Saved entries
____

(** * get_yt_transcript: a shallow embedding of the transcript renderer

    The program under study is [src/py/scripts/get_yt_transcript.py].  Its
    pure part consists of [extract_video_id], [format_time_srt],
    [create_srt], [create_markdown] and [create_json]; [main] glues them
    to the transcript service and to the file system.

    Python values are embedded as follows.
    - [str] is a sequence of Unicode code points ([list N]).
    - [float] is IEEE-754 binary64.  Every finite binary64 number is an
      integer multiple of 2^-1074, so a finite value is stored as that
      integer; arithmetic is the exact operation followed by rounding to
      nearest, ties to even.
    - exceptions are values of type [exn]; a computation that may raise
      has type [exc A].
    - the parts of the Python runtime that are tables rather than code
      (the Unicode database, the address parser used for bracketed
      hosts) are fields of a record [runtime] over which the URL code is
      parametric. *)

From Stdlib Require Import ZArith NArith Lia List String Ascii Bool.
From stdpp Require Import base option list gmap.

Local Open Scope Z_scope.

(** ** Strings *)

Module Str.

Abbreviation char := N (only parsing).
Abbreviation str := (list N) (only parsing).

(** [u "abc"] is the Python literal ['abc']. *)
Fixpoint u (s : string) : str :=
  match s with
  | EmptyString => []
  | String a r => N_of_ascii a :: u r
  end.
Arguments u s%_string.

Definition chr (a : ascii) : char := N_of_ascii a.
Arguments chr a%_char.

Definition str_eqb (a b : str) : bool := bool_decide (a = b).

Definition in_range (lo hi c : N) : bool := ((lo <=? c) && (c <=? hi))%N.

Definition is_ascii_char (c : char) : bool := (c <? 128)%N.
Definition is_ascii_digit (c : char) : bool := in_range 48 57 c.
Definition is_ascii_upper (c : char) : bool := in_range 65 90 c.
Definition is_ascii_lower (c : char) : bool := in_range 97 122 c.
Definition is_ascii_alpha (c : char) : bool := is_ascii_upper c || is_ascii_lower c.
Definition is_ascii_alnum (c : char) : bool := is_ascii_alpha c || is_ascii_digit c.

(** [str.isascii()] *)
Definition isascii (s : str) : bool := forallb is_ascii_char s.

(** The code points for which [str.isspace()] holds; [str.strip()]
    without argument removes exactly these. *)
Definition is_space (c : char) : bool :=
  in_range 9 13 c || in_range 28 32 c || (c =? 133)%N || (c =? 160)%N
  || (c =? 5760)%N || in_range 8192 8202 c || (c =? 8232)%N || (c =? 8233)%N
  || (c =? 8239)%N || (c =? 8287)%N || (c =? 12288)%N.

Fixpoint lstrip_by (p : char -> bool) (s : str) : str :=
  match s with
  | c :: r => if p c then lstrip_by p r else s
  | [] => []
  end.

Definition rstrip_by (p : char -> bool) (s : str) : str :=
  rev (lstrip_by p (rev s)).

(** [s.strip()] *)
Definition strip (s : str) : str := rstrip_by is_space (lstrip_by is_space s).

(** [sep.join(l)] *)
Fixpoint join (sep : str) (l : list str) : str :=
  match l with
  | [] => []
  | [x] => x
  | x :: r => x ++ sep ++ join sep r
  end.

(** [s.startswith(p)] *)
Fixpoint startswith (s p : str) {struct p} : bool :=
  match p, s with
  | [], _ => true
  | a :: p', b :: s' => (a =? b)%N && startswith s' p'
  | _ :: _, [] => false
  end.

____

Output the complete data exactly as written.

WORKED SOLUTION:
(** * get_yt_transcript: a shallow embedding of the transcript renderer

    The program under study is [src/py/scripts/get_yt_transcript.py].  Its
    pure part consists of [extract_video_id], [format_time_srt],
    [create_srt], [create_markdown] and [create_json]; [main] glues them
    to the transcript service and to the file system.

    Python values are embedded as follows.
    - [str] is a sequence of Unicode code points ([list N]).
    - [float] is IEEE-754 binary64.  Every finite binary64 number is an
      integer multiple of 2^-1074, so a finite value is stored as that
      integer; arithmetic is the exact operation followed by rounding to
      nearest, ties to even.
    - exceptions are values of type [exn]; a computation that may raise
      has type [exc A].
    - the parts of the Python runtime that are tables rather than code
      (the Unicode database, the address parser used for bracketed
      hosts) are fields of a record [runtime] over which the URL code is
      parametric. *)

From Stdlib Require Import ZArith NArith Lia List String Ascii Bool.
From stdpp Require Import base option list gmap.

Local Open Scope Z_scope.

(** ** Strings *)

Module Str.

Abbreviation char := N (only parsing).
Abbreviation str := (list N) (only parsing).

(** [u "abc"] is the Python literal ['abc']. *)
Fixpoint u (s : string) : str :=
  match s with
  | EmptyString => []
  | String a r => N_of_ascii a :: u r
  end.
Arguments u s%_string.

Definition chr (a : ascii) : char := N_of_ascii a.
Arguments chr a%_char.

Definition str_eqb (a b : str) : bool := bool_decide (a = b).

Definition in_range (lo hi c : N) : bool := ((lo <=? c) && (c <=? hi))%N.

Definition is_ascii_char (c : char) : bool := (c <? 128)%N.
Definition is_ascii_digit (c : char) : bool := in_range 48 57 c.
Definition is_ascii_upper (c : char) : bool := in_range 65 90 c.
Definition is_ascii_lower (c : char) : bool := in_range 97 122 c.
Definition is_ascii_alpha (c : char) : bool := is_ascii_upper c || is_ascii_lower c.
Definition is_ascii_alnum (c : char) : bool := is_ascii_alpha c || is_ascii_digit c.

(** [str.isascii()] *)
Definition isascii (s : str) : bool := forallb is_ascii_char s.

(** The code points for which [str.isspace()] holds; [str.strip()]
    without argument removes exactly these. *)
Definition is_space (c : char) : bool :=
  in_range 9 13 c || in_range 28 32 c || (c =? 133)%N || (c =? 160)%N
  || (c =? 5760)%N || in_range 8192 8202 c || (c =? 8232)%N || (c =? 8233)%N
  || (c =? 8239)%N || (c =? 8287)%N || (c =? 12288)%N.

Fixpoint lstrip_by (p : char -> bool) (s : str) : str :=
  match s with
  | c :: r => if p c then lstrip_by p r else s
  | [] => []
  end.

Definition rstrip_by (p : char -> bool) (s : str) : str :=
  rev (lstrip_by p (rev s)).

(** [s.strip()] *)
Definition strip (s : str) : str := rstrip_by is_space (lstrip_by is_space s).

(** [sep.join(l)] *)
Fixpoint join (sep : str) (l : list str) : str :=
  match l with
  | [] => []
  | [x] => x
  | x :: r => x ++ sep ++ join sep r
  end.

(** [s.startswith(p)] *)
Fixpoint startswith (s p : str) {struct p} : bool :=
  match p, s with
  | [], _ => true
  | a :: p', b :: s' => (a =? b)%N && startswith s' p'
  | _ :: _, [] => false
  end.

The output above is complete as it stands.